QL Resources - Fuelled by Resilient Growth

Date: 
2024-12-02
Firm: 
KENANGA
Stock: 
Price Target: 
4.60
Price Call: 
HOLD
Last Price: 
4.89
Upside/Downside: 
-0.29 (5.93%)
Firm: 
KENANGA
Stock: 
Price Target: 
1.36
Price Call: 
HOLD
Last Price: 
1.92
Upside/Downside: 
-0.56 (29.17%)

QL's 1HFY25 met expectations. Its 1HFY25 net profit grew by 9%, driven by robust feed raw material trading sales, coupled with improved margins for solar projects. The ILF segment thrives on strong feed trading and higher egg production, offsetting lower prices, while MPM benefits from input cost savings despite weaker USD weighing on surimi-based exports. Growth prospects are further bolstered by clean energy initiatives under POCE and expected consumer sentiment boosts from year-end festivities and civil servants' salary hike. We upgrade QL to MARKET PERFORM (from UNDERPERFORM) with a revised DCF- derived TP of RM4.60 (from RM4.20), reflecting better margins and growth prospects.

Its 1HFY25 net profit of RM235.7m met expectations at 50% of both our full-year forecast and the full-year consensus estimate. As expected, no dividend was declared during the quarter. For the full financial year, we expect the group to declare a total dividend of 5 sen, implying a dividend pay-out ratio of 35%, in line with its historical trend.
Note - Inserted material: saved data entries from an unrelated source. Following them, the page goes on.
(** The window of Arkime ends with the hour: an interval of hours counts as one hour,
    whatever its number. *)
Lemma hours_count_as_one form : timeInterval form = JStr HOURS -> hour_amount form = 1%Z.
Proof using. intros E. unfold hour_amount. by rewrite E. Qed.
Lemma hour_amount_rounds form : (0 <= amount form)%Z ->
  (timeInterval form = JStr DAYS -> hour_amount form = (24 * amount form)%Z) /\
  (timeInterval form = JStr MINUTES -> (60 <= amount form)%Z -> (60 * hour_amount form <= amount form < 60 * hour_amount form + 60)%Z).
Proof using.
  intros Hn. unfold hour_amount. split.
  - intros ->. simpl. lia.
  - intros -> H. simpl. destruct (Z.ltb_spec 60 (amount form)) as [Hlt|Hge]; [|lia].
    pose proof (Z.div_mod (amount form) 60 ltac:(lia)). pose proof (Z.mod_pos_bound (amount form) 60 ltac:(lia)). lia.
Qed.

(** ** The way to Kibana *)

(** While the form has dates and the alert has an event with a kind, a click on Kibana
    opens one page; without a kind nothing happens. *)
Theorem kibana_pivot alert id source ev form links s a b :
  portal_links_ s = Some links -> sent_form (update_alerts_mat_dialog_data s) = Some form ->
  startDatetime form = Some (Some a) -> endDatetime form = Some (Some b) ->
  get_property alert "_id" = Some id -> get_property alert "_source" = Some source -> get_property source "event" = Some ev -> defined ev = true ->
  open_in_kibana alert s = (Ret tt, s,
    if defined (prop ev "kind")
    then [OpenInNewTab (kibana_url (last_link KIBANA links) (js_to_string id) (toISOString a) (toISOString b) (prop ev "kind") (prop ev "module"))]
    else []).
Proof using.
  intros Hl Hf Ha Hb Hi Hs He Hd. unfold open_in_kibana, property. rewrite Hi. rewrite (bind_run_silent _ _ s id s) by done.
  rewrite (bind_run_silent _ _ s form s).
  2: { unfold form_of, get. rewrite (bind_run_silent _ _ s s s) by done. by rewrite Hf. }
  rewrite Ha, Hb. rewrite (bind_run_silent _ _ s (toISOString a) s) by done. rewrite (bind_run_silent _ _ s (toISOString b) s) by done.
  rewrite (bind_run_silent _ _ s (last_link KIBANA links) s).
  2: { unfold get_link_, get. rewrite (bind_run_silent _ _ s s s) by done. by rewrite Hl. }
  rewrite Hs. rewrite (bind_run_silent _ _ s source s) by done. rewrite He. rewrite (bind_run_silent _ _ s ev s) by done.
  assert (Hk : get_property ev "kind" = Some (prop ev "kind")) by (unfold prop; by destruct ev). rewrite Hk.
  rewrite (bind_run_silent _ _ s (prop ev "kind") s) by done. by destruct (defined (prop ev "kind")).
Qed.
End Drilldown.
(** ** interceptors/unauthorized.interceptor.ts *)

(** The error goes on to the callbacks of the request as it is. *)
Definition intercept (err : option HttpErrorResponse) : B (option HttpErrorResponse) :=
  match err with
  | Some r =>
      if strict_eq (http_status r) (JNum 401) then
        service_displaySnackBar "Unauthorized Request. Please reload the page to re-login"
          (Some {| timeInMS := Some 10000%Z; actionLabel := Some "Reload Page"; action := Some "reload"; panelClass := None |})
      else if strict_eq (http_status r) (JNum 403) then
        service_displaySnackBar "Forbidden. You do not have permissions for this request"
          (Some {| timeInMS := Some (-1)%Z; actionLabel := Some "Dismiss"; action := None; panelClass := None |})
      else ret tt
  | None => ret tt
  end ;;;
  ret err.

(** The bar that offers to reload the page is dismissed by the next message; the
    callbacks of the failed request show one. *)
Lemma reload_is_dismissed r m c s : matSnackBarRef_ s = None -> http_status r = JNum 401 ->
  exists es1 es2 s', (intercept (Some r) ;;; service_displaySnackBar m c) s = (Ret tt, s', es1 ++ DismissBar (next_ref s) :: es2) /\
    opened_bars es1 = ["Unauthorized Request. Please reload the page to re-login"] /\ opened_bars es2 = [m].
Proof.
  intros Hs Hr. destruct s as [ref n]. simpl in Hs. subst ref. unfold intercept. rewrite Hr. cbn [strict_eq].
  set (label := "Reload Page"). set (text := "Unauthorized Request. Please reload the page to re-login").
  pose (bar := Some (bar_config_of {| timeInMS := Some 10000%Z; actionLabel := Some label; action := Some "reload"; panelClass := None |})).
  destruct c as [[t [l|] [a|] p]|];
    (eexists [OpenBar n text label bar; OnAction n "reload"], _, _; split; [reflexivity|]; split; reflexivity).
Qed.

(** ** pipes/capitalize-first.pipe.ts *)

Definition transform (value : option string) : string :=
  match value with Some v => upper_first v | None => "Not assigned" end.

(** ** services/windows_redirect_handler.service.ts and websocket.service.ts *)

Inductive window_effect : Type := WindowOpen (url : string) | WindowFocus.
(** [window.open] returns null when the browser blocks the window. *)
Definition open_in_new_tab {S} (blocked : bool) (url : string) : handler S window_effect unit :=
  emit (WindowOpen url) ;;; if blocked then throw "TypeError" else emit WindowFocus.
Definition webSocketURL (production : bool) (hostname : string) : string :=
  (if production then "https://" else "http://") +:+ hostname.
Definition onBroadcast (response : NotificationInterface) : NotificationClass := new_NotificationClass response.

(** ** services/cookies.service.ts *)

(** The cookies of the document, as the browser keeps them. *)
Class CookieStore := {
  jar : Type;
  document_cookie : jar -> string;
  set_document_cookie : string -> jar -> jar;
  decodeURIComponent : string -> outcome string;
}.

Section Cookies.
Context {CS : CookieStore}.

Definition cookie_set (key value : string) (j : jar) : jar := set_document_cookie (key +:+ "=" +:+ value) j.
(** [s.split(/;\s*/)] *)
Definition split_cookies (s : string) : list string :=
  match split_on ";" s with x :: r => x :: (trim_start <$> r) | [] => [] end.
(** The last pair that begins with the key. *)
Definition look_up (prefix : string) (pairs : list string) : string :=
  fold_left (fun found pair => if String.prefix prefix pair
    then String.substring (String.length prefix) (String.length pair - String.length prefix) pair else found) pairs "".
Definition cookie_get (key : string) (j : jar) : outcome string :=
  match decodeURIComponent (document_cookie j) with
  | Ret decoded => Ret (look_up (key +:+ "=") (split_cookies decoded))
  | Exn e => Exn e
  end.
End Cookies.
(* ===== verification/DateTime.v ===== *)
(** modules/date-time: the field of a dialog that asks for a date and a time zone,
    with [getCurrentDate] and [returnDate] of classes/data-methods.class.ts.

    A date is its time value, [None] when it is invalid; the fields of a date are
    those of the local time. The controls are handed in by the dialog
    (modal-dialog-mat), which reads the text of the first one. *)
From S2P Require Import Prelude Handler JsValue Net.

Notation date := (option Z).

(** Date, Intl and the date pipe. *)
Record date_fields := { getFullYear : jsnum; getMonth : jsnum; getDate : jsnum; getHours : jsnum; getMinutes : jsnum; getSeconds : jsnum }.
Inductive date_part : Type := YearPart | MonthPart | DayPart | HourPart | MinutePart | SecondPart.
Class Platform := {
  local_fields : date -> date_fields;
  (** [new Date(Y, M, D, h, m, s)] and [new Date(text)] *)
  new_local : date_fields -> date;
  new_text : string -> date;
  (** [toLocaleString('en-US', { part, timeZone })] of a valid date *)
  toLocaleString : date_part -> string -> Z -> outcome string;
  (** [Intl.DateTimeFormat().resolvedOptions().timeZone] *)
  browserTimezone : string;
  (** The date pipe on a date and a format. *)
  pipe_transform : date -> string -> outcome string;
}.
(** The documented part that matters: UTC is known, and a valid date is printed. *)
Class PlatformLaws (P : Platform) := {
  utc_known part now : exists x, toLocaleString part "UTC" now = Ret x;
  valid_printed d f : exists x, pipe_transform (Some d) f = Ret x;
}.

(** ** classes/data-methods.class.ts *)
Section DateTime.
Context {P : Platform}.

Definition returnDate (Y M D h m s : jsnum) : date :=
  new_local {| getFullYear := Y; getMonth := M; getDate := D; getHours := h; getMinutes := m; getSeconds := s |}.

Definition from_outcome {S E A} (x : outcome A) : handler S E A := fun s => (x, s, []).
Definition getCurrentDate {S E} (timezone : string) (now : Z) : handler S E date :=
  year <- from_outcome (toLocaleString YearPart timezone now) ;;
  month <- from_outcome (toLocaleString MonthPart timezone now) ;;
  day <- from_outcome (toLocaleString DayPart timezone now) ;;
  hours <- from_outcome (toLocaleString HourPart timezone now) ;;
  minutes <- from_outcome (toLocaleString MinutePart timezone now) ;;
  seconds <- from_outcome (toLocaleString SecondPart timezone now) ;;
  ret (returnDate (parseInt10 year) (js_add (parseInt10 month) (Some (-1)%Z)) (parseInt10 day)
         (parseInt10 hours) (parseInt10 minutes) (parseInt10 seconds)).

(** ** The component *)

(** A control of the dialog; its validators give the errors of a value. *)
Record date_control := { control_text : jsval; control_off : bool; control_errors : jsval; validators : jsval -> jsval }.
Definition set_text (v : jsval) (c : date_control) : date_control :=
  {| control_text := v; control_off := control_off c; control_errors := if control_off c then JNull else validators c v;
     validators := validators c |}.
Definition set_errors (e : jsval) (c : date_control) : date_control :=
  {| control_text := control_text c; control_off := control_off c; control_errors := e; validators := validators c |}.
Definition reset_control (v : jsval) (disabled : bool) (c : date_control) : date_control :=
  set_text v {| control_text := v; control_off := disabled; control_errors := JNull; validators := validators c |}.

Record DateTimeComponent := {
  uniqueHTMLID : option string;
  datetime : option date_control;
  timezone : option date_control;
  format : string;
  timeZones : list string;
  value : option date;
  isDisabled : bool;
}.
Definition TIMEZONES : list string :=
  ["UTC"; "Browser"; "America/Chicago"; "America/Denver"; "America/Detroit"; "America/Los_Angeles"; "America/New_York"].
(** The state after the constructor, with the inputs that are bound. *)
Definition new_DateTimeComponent (id : option string) (dt tz : option date_control) : DateTimeComponent :=
  {| uniqueHTMLID := id; datetime := dt; timezone := tz; format := "MM/dd/yyyy HH:mm:ss"; timeZones := TIMEZONES;
     value := None; isDisabled := false |}.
YoY, its 1HFY25 revenue grew 6% mainly driven by a 15% growth in convenience store chain (CVS) segment. This was supported by net addition of 34 stores, bringing the total to 413, alongside higher average store sales during festive periods and better consumer sentiment from initial EPF Account 3 withdrawal in the first quarter.

The integrated livestock farming (ILF) segment also saw a 7% improvement, as significantly higher sales in feed raw materials trading and increased egg production (from the Peninsular layer farm acquired in 3QFY24), more than offset lower feed raw material unit price and reduced egg ceiling price in Malaysia.

Its net profit expanded by 9% primarily due to: (i) improved margin for solar projects under Palm Oil and Clean Energy (POCE) segment, and (ii) substantially higher feed raw material trading sales with stable margins and stronger Malaysia layer operations, supported by lower feed costs and egg cost subsidies in the ILF segment.

QoQ, its 2QFY25 top line increased 16%, fuelled by better performance across all segments, except CVS which experienced a marginal decline due to lack of festive demand. Its bottom line rose by a steeper 19% thanks to stronger margins across most segments, despite the seasonal weakness in CVS. The Marine Product Manufacturing (MPM) division benefitted from lower input costs for fishmeal and surimi, though margins were partially offset by the weaker USD impacting surimi-based exports. Meanwhile, the ILF unit saw improved margins, mirroring the factors driving its YoY improvement.

Outlook. QL's growth trajectory remains intact, supported by steady demand in the MPM and ILF segments, aided by continued cost subsidies and lower surimi input costs. The POCE segment is expected to drive growth through its focus on clean energy initiatives under BMGREEN (with a TP of RM1.36). Additionally, consumer sentiment is also expected to improve with the upcoming year-end festive season and civil servants' salary hike effective Dec 2024.

Forecasts. We fine-tune up our FY25F and FY26F earnings forecasts by 2% each to reflect lower input costs, particular for surimi (under MPM segment) and feed raw materials (under ILF segment), as well as better margins resulting from enhanced cost efficiency. Subsequently, we also raise our long-term EBIT margin assumption to 9.5% from 8.5%.

Valuations. Post earnings revision, we lift our DCF-derived TP by 10% to RM4.60 (from RM4.20), based on an unchanged WACC of 5.8% and TG of 2%. There is no adjustment to our TP based on ESG given a 3-star rating as appraised by us (see Page 4).

Investment case. We like QL due to: (i) the strong and consistent export demand for its marine products, supported by robust fish landings and declining input costs, (ii) the high growth potential of its FamilyMart convenience store franchise, highlighted by its popular Japanese-themed products and continued expansion, including the new FamilyMart Mini outlets targeting petrol stations and highways, and (iii) its growing poultry business in Indonesia and Vietnam, driven by rising protein consumption as living standards improve. Upgrade to MARKET PERFORM from UNDERPERFORM.

Risks to our call include: (i) inability to pass on cost inflation, (ii) rough aggressive monsoon seasons, (iii) changes in fishing regulations, and (iv) strengthening of MYR against USD.